Macduff Hughes joined Google in 2007 as an engineering director and currently leads the Google Translate development team. His previous projects at Google include management of Google Accounts and Google Voice. Macduff holds a bachelor’s degree from Stanford University and also studied at the University of Trier and Columbia University.
Foundation: What is Google Translate’s secret ingredient?
Hughes: The not-so-secret ingredient in Google Translate is data from good translations that already exist on the Internet. Our statistical machine translation approach looks at millions of documents written in many different languages; for example, a book translated into multiple languages or official United Nations documents. Patterns in these translations help us determine our translation, and we continue to learn more over time. We’ve recently added languages that aren’t used as often, but a central piece of our statistical machine translation is high-quality translations that are already on the Web.
Foundation: Has anything surprised you about how people use Google Translate?
Hughes: It turns out a lot of people use it to test their own ability to speak a second language. They use it to practice before talking to someone in a language they don’t know well. I love hearing stories about the day-to-day uses of Translate. From communicating with a store clerk when you’re traveling abroad or using the camera-input feature to decipher a menu or street sign, people are always using Translate in ways that help them better connect with one another.
Foundation: When creating highly technical and innovative tool, are there any risks you will not take?

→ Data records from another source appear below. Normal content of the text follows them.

(** The same, evaluated. *)
Definition meets (i j : nat) (m m' : mode) : bool :=
  negb (j =? i)%nat && bool_decide (m = Shared) && bool_decide (m' = Shared).
Definition grantedb (fair : bool) (ts : list thread) (i : nat) (ls : list (mode * lock)) : bool :=
  forallb (fun '(m, l) => forallb id (imap (fun j t =>
    forallb (fun '(m', l') => negb (bool_decide (l' = l)) || meets i j m m') (held t) &&
    (negb fair || bool_decide (m = Unique) || (j =? i)%nat ||
     negb (bool_decide (wants t = [(Unique, l)])))) ts)) ls.

Inductive tstep (grant : list (mode * lock) -> Prop) : thread -> thread -> Prop :=
  | step_skip h k : tstep grant (mkThread h (Run Skip :: k)) (mkThread h k)
  | step_access h a f k : tstep grant (mkThread h (Run (Access a f) :: k)) (mkThread h k)
  | step_seq h p q k :
      tstep grant (mkThread h (Run (Seq p q) :: k)) (mkThread h (Run p :: Run q :: k))
  | step_left h p q k : tstep grant (mkThread h (Run (Or p q) :: k)) (mkThread h (Run p :: k))
  | step_right h p q k : tstep grant (mkThread h (Run (Or p q) :: k)) (mkThread h (Run q :: k))
  | step_leave h p k : tstep grant (mkThread h (Run (Loop p) :: k)) (mkThread h k)
  | step_again h p k :
      tstep grant (mkThread h (Run (Loop p) :: k)) (mkThread h (Run p :: Run (Loop p) :: k))
  | step_pick h p x k : tstep grant (mkThread h (Run (Pick p) :: k)) (mkThread h (Run (p x) :: k))
  | step_lock h ls p k :
      grant ls ->
      tstep grant (mkThread h (Run (With ls p) :: k))
        (mkThread (ls ++ h) (Run p :: Release (length ls) :: k))
  | step_release h n k : tstep grant (mkThread h (Release n :: k)) (mkThread (drop n h) k).

Inductive pstep (fair : bool) : list thread -> list thread -> Prop :=
  | pool_step ts i t t' :
      ts !! i = Some t -> tstep (granted fair ts i) t t' -> pstep fair ts (<[i := t']> ts).

Definition psteps (fair : bool) : list thread -> list thread -> Prop := rtc (pstep fair).

Lemma forallb_false {A} (f : A -> bool) l :
  forallb f l = false -> exists x, In x l /\ f x = false.
Proof.
  induction l as [|a l IH]; simpl; [done|]. destruct (f a) eqn:E; [|by exists a; auto].
  intros H. destruct (IH H) as (x & Hx & Hf). by exists x; auto.
Qed.

(** A thread that [granted] stops: somebody holds a lock that it wants, or somebody
    else waits for one alone. *)
Lemma not_granted fair ts i ls :
  grantedb fair ts i ls = false ->
  exists m l j t, (m, l) ∈ ls /\ ts !! j = Some t /\
    ((exists m', (m', l) ∈ held t) \/ (m = Shared /\ j <> i /\ wants t = [(Unique, l)])).
Proof.
  unfold grantedb. intros H. apply forallb_false in H as ([m l] & Hin & H). exists m, l.
  apply forallb_false in H as (b & Hb & H). simpl in H. subst b.
  apply list_elem_of_In, list_elem_of_lookup_1 in Hb as [j Hb].
  apply list_lookup_imap_Some in Hb as (t & Ht & Hb). exists j, t.
  split; [by apply list_elem_of_In|]. split; [done|]. symmetry in Hb.
  apply andb_false_iff in Hb as [Hb|Hb].
  - apply forallb_false in Hb as ([m' l'] & Hin' & Hb). left. exists m'.
    apply orb_false_iff in Hb as [Hl _]. apply negb_false_iff, bool_decide_eq_true in Hl. subst l'.
    by apply list_elem_of_In.
  - right. rewrite !orb_false_iff in Hb.
    destruct Hb as [[[_ Hm] Hj] Hw]. apply negb_false_iff, bool_decide_eq_true in Hw.
    apply bool_decide_eq_false in Hm.
    split; [by destruct m|]. split; [|done]. by apply Nat.eqb_neq.
Qed.

Lemma granted_spec fair ts i ls : grantedb fair ts i ls = true -> granted fair ts i ls.
Proof.
  unfold grantedb. intros H m l Hin. rewrite forallb_forall in H.
  specialize (H (m, l) (proj1 (list_elem_of_In _ _) Hin)). simpl in H.
  assert (Ht : forall j t, ts !! j = Some t ->
    forallb (fun '(m', l') => negb (bool_decide (l' = l)) || meets i j m m') (held t) &&
    (negb fair || bool_decide (m = Unique) || (j =? i)%nat ||
     negb (bool_decide (wants t = [(Unique, l)]))) = true).
  { intros j t Hj. rewrite forallb_forall in H. apply H, list_elem_of_In.
    apply (list_elem_of_lookup_2 _ j). by rewrite list_lookup_imap, Hj. }
  split.
  - intros j t m' Hj Hm'. apply Ht, andb_true_iff, proj1 in Hj. rewrite forallb_forall in Hj.
    specialize (Hj (m', l) (proj1 (list_elem_of_In _ _) Hm')). simpl in Hj.
    rewrite bool_decide_true in Hj by done. simpl in Hj. unfold meets in Hj.
    rewrite !andb_true_iff, !bool_decide_eq_true, negb_true_iff, Nat.eqb_neq in Hj. tauto.
  - intros -> -> j t Hj Hw. apply Ht, andb_true_iff, proj2 in Hj.
    rewrite (bool_decide_true (wants t = _)), orb_false_r in Hj by done.
    by apply Nat.eqb_eq.
Qed.

Lemma granted_complete fair ts i ls : granted fair ts i ls -> grantedb fair ts i ls = true.
Proof.
  intros H. apply forallb_forall. intros [m l] Hin%list_elem_of_In.
  destruct (H m l Hin) as [Hheld Hfair]. apply forallb_forall. intros b Hb%list_elem_of_In.
  apply list_elem_of_lookup_1 in Hb as [j Hb]. apply list_lookup_imap_Some in Hb as (t & Ht & ->).
  apply andb_true_iff. split.
  - apply forallb_forall. intros [m' l'] Hin'%list_elem_of_In.
    destruct (decide (l' = l)) as [->|Hne]; [|by rewrite bool_decide_false].
    destruct (Hheld j t m' Ht Hin') as (Hj & -> & ->).
    unfold meets. rewrite (proj2 (Nat.eqb_neq j i) Hj). by rewrite bool_decide_true.
  - destruct fair, m; try done. simpl. destruct (decide (wants t = [(Unique, l)])) as [Hw|Hw].
    + by rewrite (Hfair eq_refl eq_refl j t Ht Hw), Nat.eqb_refl.
    + by rewrite (bool_decide_false (wants t = _)), orb_true_r.
Qed.

(** ** Discipline *)

(** The order in which locks are taken. *)
Definition rank (l : lock) : Z :=
  match l with
  | crMutex => 0
  | renameMutex => 1
  | childrenRwSem _ => 2
  | xattrRwSem _ => 3
  | entryRwSem _ => 4
  | inodesRwSem => 5
  | deletedInodesMutex => 6
  | stbufMutex => 7
  end.

(** Locks are taken in that order, or it is one more directory lock, shared, in a rename
    that has the mutex of renames. *)
Definition in_order (h ls : list (mode * lock)) : Prop :=
  forall m l m' l', (m, l) ∈ ls -> (m', l') ∈ h -> rank l' < rank l.
Definition inner_directory (h ls : list (mode * lock)) : Prop :=
  exists x, ls = [(Shared, childrenRwSem x)] /\ childrenRwSem x ∉ h.*2 /\
    (Unique, renameMutex) ∈ h /\ forall m' l', (m', l') ∈ h -> rank l' <= rank (childrenRwSem x).
Definition may_lock (h ls : list (mode * lock)) : Prop :=
  NoDup ls.*2 /\ (in_order h ls \/ inner_directory h ls).

Section discipline.
Context (ok : list (mode * lock) -> access -> field -> Prop).

(** Every run of the program from the locks [h] keeps the order and accesses fields as
    [ok] allows. *)
Fixpoint disciplined (h : list (mode * lock)) (p : prog) : Prop :=
  match p with
  | Skip => True
  | Access a f => ok h a f
  | Seq p q | Or p q => disciplined h p /\ disciplined h q
  | Loop p => disciplined h p
  | Pick p => forall x, disciplined h (p x)
  | With ls p => may_lock h ls /\ disciplined (ls ++ h) p
  end.

Fixpoint disciplined_todo (h : list (mode * lock)) (k : list item) : Prop :=
  match k with
  | [] => h = []
  | Run p :: k => disciplined h p /\ disciplined_todo h k
  | Release n :: k => (n <= length h)%nat /\ disciplined_todo (drop n h) k
  end.

Definition thread_ok (t : thread) : Prop := disciplined_todo (held t) (todo t).

(** Two threads hold one lock only shared. *)
Definition compatible (ts : list thread) : Prop :=
  forall i j t u m m' l, i <> j -> ts !! i = Some t -> ts !! j = Some u ->
    (m, l) ∈ held t -> (m', l) ∈ held u -> m = Shared /\ m' = Shared.

Definition pool_ok (ts : list thread) : Prop := Forall thread_ok ts /\ compatible ts.

Lemma start_ok p : disciplined [] p -> thread_ok (start p).
Proof. by intros H. Qed.

Lemma pool_start ps : Forall (disciplined []) ps -> pool_ok (start <$> ps).
Proof.
  intros H. split.
  - apply Forall_fmap. eapply Forall_impl; [|exact H]. intros p. apply start_ok.
  - intros i j t u m m' l _ Ht _ Hm _. apply list_lookup_fmap_Some in Ht as (p & -> & _).
    by apply elem_of_nil in Hm.
Qed.

Lemma thread_ok_step grant t t' : tstep grant t t' -> thread_ok t -> thread_ok t'.
Proof.
  unfold thread_ok. intros H. destruct H; simpl in *; try tauto.
  - intros [H Hk]. split; [apply H|done].
  - intros [[_ H1] H2]. rewrite length_app. split; [done|]. split; [lia|].
    by rewrite drop_app_length.
Qed.

Lemma held_step grant t t' m l :
  tstep grant t t' -> (m, l) ∈ held t' ->
  (m, l) ∈ held t \/ exists ls, grant ls /\ (m, l) ∈ ls.
Proof.
  intros H. destruct H; simpl; auto.
  - rewrite elem_of_app. intros [?|?]; eauto.
  - intros Hin. left. apply list_elem_of_lookup_1 in Hin as [x Hin].
    rewrite lookup_drop in Hin. by eapply list_elem_of_lookup_2.
Qed.

Lemma compatible_step fair ts ts' : pstep fair ts ts' -> compatible ts -> compatible ts'.
Proof.
  intros [ts0 i t t' Hi Ht] Hc.
  (* the thread that moved against another one *)
  assert (Hmoved : forall j u m m' l, i <> j -> ts0 !! j = Some u ->
    (m, l) ∈ held t' -> (m', l) ∈ held u -> m = Shared /\ m' = Shared).
  { intros j u m m' l Hne Hu Hm Hm'.
    destruct (held_step _ _ _ _ _ Ht Hm) as [Hold|(ls & Hg & Hin)].
    - by eapply (Hc i j).
    - destruct (proj1 (Hg m l Hin) j u m' Hu Hm') as (_ & -> & ->). done. }
  intros a b ta tb m m' l Hne Ha Hb Hm Hm'.
  apply list_lookup_insert_Some in Ha as [(<- & <- & _)|[Hia Ha]];
    apply list_lookup_insert_Some in Hb as [(<- & <- & _)|[Hib Hb]].
  - done.
  - by eapply Hmoved.
  - destruct (Hmoved a ta m' m l) as [-> ->]; done.
  - by eapply (Hc a b).
Qed.

Lemma pool_ok_step fair ts ts' : pstep fair ts ts' -> pool_ok ts -> pool_ok ts'.
Proof.
  intros Hs [Hf Hc]. split; [|by eapply compatible_step].
  destruct Hs as [ts i t t' Hi Ht]. apply Forall_insert; [done|].
  eapply thread_ok_step; [done|]. by eapply Forall_lookup_1.
Qed.

Lemma pool_ok_steps fair ts ts' : psteps fair ts ts' -> pool_ok ts -> pool_ok ts'.
Proof. induction 1 as [|ts1 ts2 ts3 H _ IH]; [done|]. intros H1. by eapply IH, pool_ok_step. Qed.
End discipline.

(** ** Progress *)

(** The thread can go on. *)
Definition runnable (fair : bool) (ts : list thread) (i : nat) (t : thread) : bool :=
  match todo t with
  | [] => false
  | Run (With ls _) :: _ => grantedb fair ts i ls
  | _ => true
  end.

(** The steps to the end of a program that leaves its loops at once. *)
Fixpoint quick (p : prog) : nat :=
  match p with
  | Skip | Access _ _ | Loop _ => 1
  | Seq p q => 1 + quick p + quick q
  | Or p _ => 1 + quick p
  | Pick p => 1 + quick (p 0)
  | With _ p => 2 + quick p
  end.
Definition quick_item (x : item) : nat := match x with Run p => quick p | Release _ => 1 end.
Definition quick_thread (t : thread) : nat := sum_list (quick_item <$> todo t).
Definition quick_pool (ts : list thread) : nat := sum_list (quick_thread <$> ts).

Lemma quick_pool_insert ts i t t' :
  ts !! i = Some t -> (quick_thread t' < quick_thread t)%nat ->
  (quick_pool (<[i := t']> ts) < quick_pool ts)%nat.
Proof.
  unfold quick_pool. revert i. induction ts as [|u ts IH]; intros [|i] Hi Hq; simplify_eq/=; [lia|].
  specialize (IH i Hi Hq). lia.
Qed.

Lemma runnable_step fair ts i t :
  ts !! i = Some t -> runnable fair ts i t = true ->
  exists ts', pstep fair ts ts' /\ (quick_pool ts' < quick_pool ts)%nat.
Proof.
  intros Hi Hr.
  assert (exists t', tstep (granted fair ts i) t t' /\ (quick_thread t' < quick_thread t)%nat)
    as (t' & Ht & Hq).
  { destruct t as [h [|[p|n] k]]; [done| |eexists; split; [apply step_release|cbn; lia]].
    destruct p as [|w f|p q|p q|p|p|ls p]; eexists; split;
      lazymatch goal with
      | |- tstep _ _ _ =>
          first [apply step_skip | apply step_access | apply step_seq | apply step_left
                | apply step_leave | apply (step_pick _ _ _ 0) | by apply step_lock, granted_spec]
      | |- _ => unfold quick_thread; cbn; lia
      end. }
  eexists. split; [by econstructor|]. by eapply quick_pool_insert.
Qed.

Lemma step_runnable fair ts i t t' : tstep (granted fair ts i) t t' -> runnable fair ts i t = true.
Proof. intros H. destruct H; try done. by apply granted_complete. Qed.

(** Nobody can go on, and somebody has not ended. *)
Definition ended (t : thread) : bool := match todo t with [] => true | _ :: _ => false end.
Definition deadlocked (fair : bool) (ts : list thread) : bool :=
  forallb negb (imap (runnable fair ts) ts) && negb (forallb ended ts).

Lemma deadlocked_spec fair ts :
  deadlocked fair ts = true ->
  (forall ts', ~ pstep fair ts ts') /\ ~ Forall (fun t => todo t = []) ts.
Proof.
  intros [Hr He]%andb_true_iff. split.
  - intros ts' Hs. inversion_clear Hs as [? i t t' Hi Ht]. apply step_runnable in Ht. rewrite forallb_forall in Hr.
    specialize (Hr true). simpl in Hr. assert (false = true); [|done]. apply Hr, list_elem_of_In.
    apply (list_elem_of_lookup_2 _ i). by rewrite list_lookup_imap, Hi, <- Ht.
  - intros Hf. apply negb_true_iff, forallb_false in He as (t & Hin & He).
    rewrite Forall_forall in Hf. unfold ended in He.
    by rewrite (Hf t Hin) in He.
Qed.

Lemma runnable_or_not fair ts :
  (exists i t, ts !! i = Some t /\ runnable fair ts i t = true) \/
  (forall i t, ts !! i = Some t -> runnable fair ts i t = false).
Proof.
  destruct (existsb id (imap (runnable fair ts) ts)) eqn:E; [left|right].
  - apply existsb_exists in E as (b & Hb & E). unfold id in E. subst b.
    apply list_elem_of_In, list_elem_of_lookup_1 in Hb as [i Hb].
    apply list_lookup_imap_Some in Hb as (t & Ht & Hb). eauto.
  - intros i t Hi. destruct (runnable fair ts i t) eqn:Er; [|done].
    assert (existsb id (imap (runnable fair ts) ts) = true); [|congruence].
    apply existsb_exists. exists true. split; [|done]. apply list_elem_of_In.
    apply (list_elem_of_lookup_2 _ i). by rewrite list_lookup_imap, Hi, <- Er.
Qed.

Section blocked.
Context (ok : list (mode * lock) -> access -> field -> Prop).
Context (fair : bool) (ts : list thread).
Context (Hok : pool_ok ok ts).
Context (Hblocked : forall i t, ts !! i = Some t -> runnable fair ts i t = false).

Hughes: We take the security and privacy of our users— and the rest of the Internet—very seriously. Even a small risk of harm is something that we actively work to avoid. User trust is our most important asset. It’s very hard to recover if we lose it.

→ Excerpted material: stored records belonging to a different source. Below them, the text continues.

(* ===== verification/OptionsSpec.v ===== *)
(** * What the command line parser does

    The tokens that [strtok_r] gives one after the other are the non-empty
    fields between delimiters; the loop over the options is a fold over them;
    from there, what a command line configures. *)

From S2P Require Import Prelude World Util Table Handlers Options.
From Stdlib Require Import Ascii.

(** ** Reference definitions *)

(** The fields of a string between delimiters, empty ones included. *)
Fixpoint fields (d : ascii) (s : word) : list word :=
  match s with
  | [] => [[]]
  | c :: s' =>
      if decide (c = d) then [] :: fields d s'
      else match fields d s' with
           | f :: fs => (c :: f) :: fs
           | [] => [[c]]
           end
  end.

Definition tokens (d : ascii) (s : word) : list word := filter (fun f => f <> []) (fields d s).

(** The key and the value of an option; none for a token made of [=] only. *)
Definition key_value (kv : word) : option (word * option word) :=
  match tokens "="%char kv with
  | [] => None
  | k :: vs => Some (k, head vs)
  end.

Definition has_key (kv : word) : Prop := is_Some (key_value kv).

(** The number in an option value, 0 for one that is blank or not a number. *)
Definition number (v : word) : Z := default 0 (SizeStr2Number (word_string v)).

Definition recognised (k : word) : bool :=
  bool_decide (k ∈ [chars "size"; chars "inodes"; chars "subtype"]).

Definition sizes (k : word) : bool := bool_decide (k ∈ [chars "size"; chars "inodes"]).

(** What one option changes in the configuration. *)
Definition apply_option (o : fuse_ramfs_options) (kv : word * option word)
  : fuse_ramfs_options :=
  match kv with
  | (k, Some v) =>
      if decide (k = chars "size") then set_capacity (number v) o
      else if decide (k = chars "inodes") then set_inodes (number v) o
      else if decide (k = chars "subtype") then set_subtype (InBuffer v) o
      else o
  | (_, None) => o
  end.

(** What one option adds to the text of the options that are left. *)
Definition render (kv : word * option word) : word :=
  kv.1 ++ match kv.2 with Some v => "="%char :: v | None => [] end.

Definition leave_option (t : word) (kv : word * option word) : word :=
  if recognised kv.1 then t
  else (if decide (t = []) then [] else t ++ [","%char]) ++ render kv.

(** The options of a string, in order. *)
Definition options_of (s : word) : list (word * option word) := omap key_value (tokens ","%char s).

(** The loop over a list of tokens. *)
Fixpoint parse_all (kvs : list word) (p : parser) : out parser :=
  match kvs with
  | [] => Done p
  | kv :: kvs =>
      match key_value kv with
      | None => Spins
      | Some (k, v) => p ← parse_option k v p; parse_all kvs p
      end
  end.

(** ** Running the code of the parser *)

Lemma Done_bind {A B} (a : A) (f : A -> out B) : (Done a ≫= f) = f a.
Proof. done. Qed.

Lemma or_fails_Some {A} f (a : A) : or_fails f (Some a) = Done a.
Proof. done. Qed.

Create Rewrite HintDb out.
#[export] Hint Rewrite @Done_bind @or_fails_Some : out.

Foundation: What does failure teach you and your development team?
Hughes: To think big. It’s inevitable that some, if not most, of the things we try will fail. But that’s OK, because we’re thinking big and trying things that have huge impact. We learn from every failure and get to think even bigger the next time.
Foundation: What is the biggest risk you've ever taken?

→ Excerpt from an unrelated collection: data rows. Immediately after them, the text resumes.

(** The loop over a table whose free slots are in the queue. *)
Lemma dump_inodes_returns t q dist ret :
  slots dumpable t ->
  (forall n, dist + Z.of_nat n ∈ q <-> t !! n = Some None) ->
  ret = None \/ ret = Some 0 ->
  ends (fun r => ret = Some 0 \/ (exists i, Some i ∈ t) -> dump_result r)
    (_dump_inodes_verifs2 t q dist ret).
Proof.
  intros Hs. revert dist ret. induction Hs as [|it t Hit _ IH]; intros dist ret Hq Hr.
  { apply ends_ret. intros [->|[i Hi]]; [by left|set_solver]. }
  assert (forall ret', ret' = None \/ ret' = Some 0 ->
    ends (fun r => ret' = Some 0 \/ (exists i, Some i ∈ t) -> dump_result r)
      (_dump_inodes_verifs2 t q (dist + 1) ret')) as Hnext.
  { intros ret' Hr'. apply IH; [|done]. intros n. rewrite <- (Hq (S n)).
    by replace (dist + Z.of_nat (S n)) with (dist + 1 + Z.of_nat n) by lia. }
  cbn [_dump_inodes_verifs2]. pose proof (Hq 0%nat) as H0. simpl in H0. rewrite Z.add_0_r in H0.
  pose proof (isExistInDeleted_spec dist q) as Hin.
  destruct (isExistInDeleted dist q) eqn:E; cbn [negb].
  - destruct it as [i|]; [by pose proof (proj1 H0 (proj1 Hin eq_refl))|].
    eapply ends_bind; [apply ends_print|]. intros _ _.
    destruct (Hnext ret Hr) as (r & out & -> & Hp). exists r, out. split; [done|].
    intros [H|[i Hi]]; apply Hp; [by left|]. right. exists i. set_solver.
  - destruct it as [i|]; [|by pose proof (proj2 Hin (proj2 H0 eq_refl))].
    eapply ends_bind; [by apply dump_object_returns; apply Hit|]. intros r Hr1.
    destruct Hr1 as [->| ->]; cbn [negb Z.eqb].
    + destruct (Hnext (Some 0)) as (r & out & -> & Hp); [by right|].
      exists r, out. split; [done|]. intros _. apply Hp. by left.
    + apply ends_ret. by right.
Qed.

Hughes: We’ve seen many milestones in Translate, including releasing Haitian Creole as a language immediately in the aftermath of the earthquake in 2010, or Persian Farsi in the wake of the Iranian protests in 2009. While we had been working on these languages for some time, under normal circumstances they would have been launched a bit later. But we see Translate as an important tool to help people on the ground or for those seeking more information abroad. We launched with the caveat that the languages may not be optimized in all translation pairs, but we were happy to respond to a clear need.
Foundation: What (or who?) inspires you in your development work?
Hughes: I’m most inspired by personal stories of how translations can solve problems, like in emergencies, while traveling, or when communicating with relatives in another country. Every one reminds me why this matters and humanizes the big numbers we see every day. Next to that, the stories of failure (which are usually funny) remind me how far we still have to go.
Foundation: What's the next big breakthrough for Google Translate?
Hughes: Either neural nets, semantics, or both. Neural nets allow us to look more holistically at a sentence, rather than scanning linearly across chunks of words. Semantics—having some idea of meaning that carries across languages—will help fix a lot of the biggest mistakes. And combining the two, there’s active research on using neural nets to build semantic models.
Foundation: What does the future of data-driven innovation look like to you?
Hughes: Data innovation in the future continues to be smarter and more useful. For example, Google Now can nudge me to leave work early to get to an appointment at my kid’s school because there’s an accident on the freeway, without me ever having had to tell it anything. It’s useful and relevant information to me.
Foundation: What guidance do you have for new entrepreneurs and innovators in this space?
Hughes: I would echo Larry Page, our CEO: new innovators should be ambitious. At Google, we like to take moonshots. Pick hard problems, and in 5 or 10 years, people will be astounded and thank you for having solved them. There are still lots of those problems out there.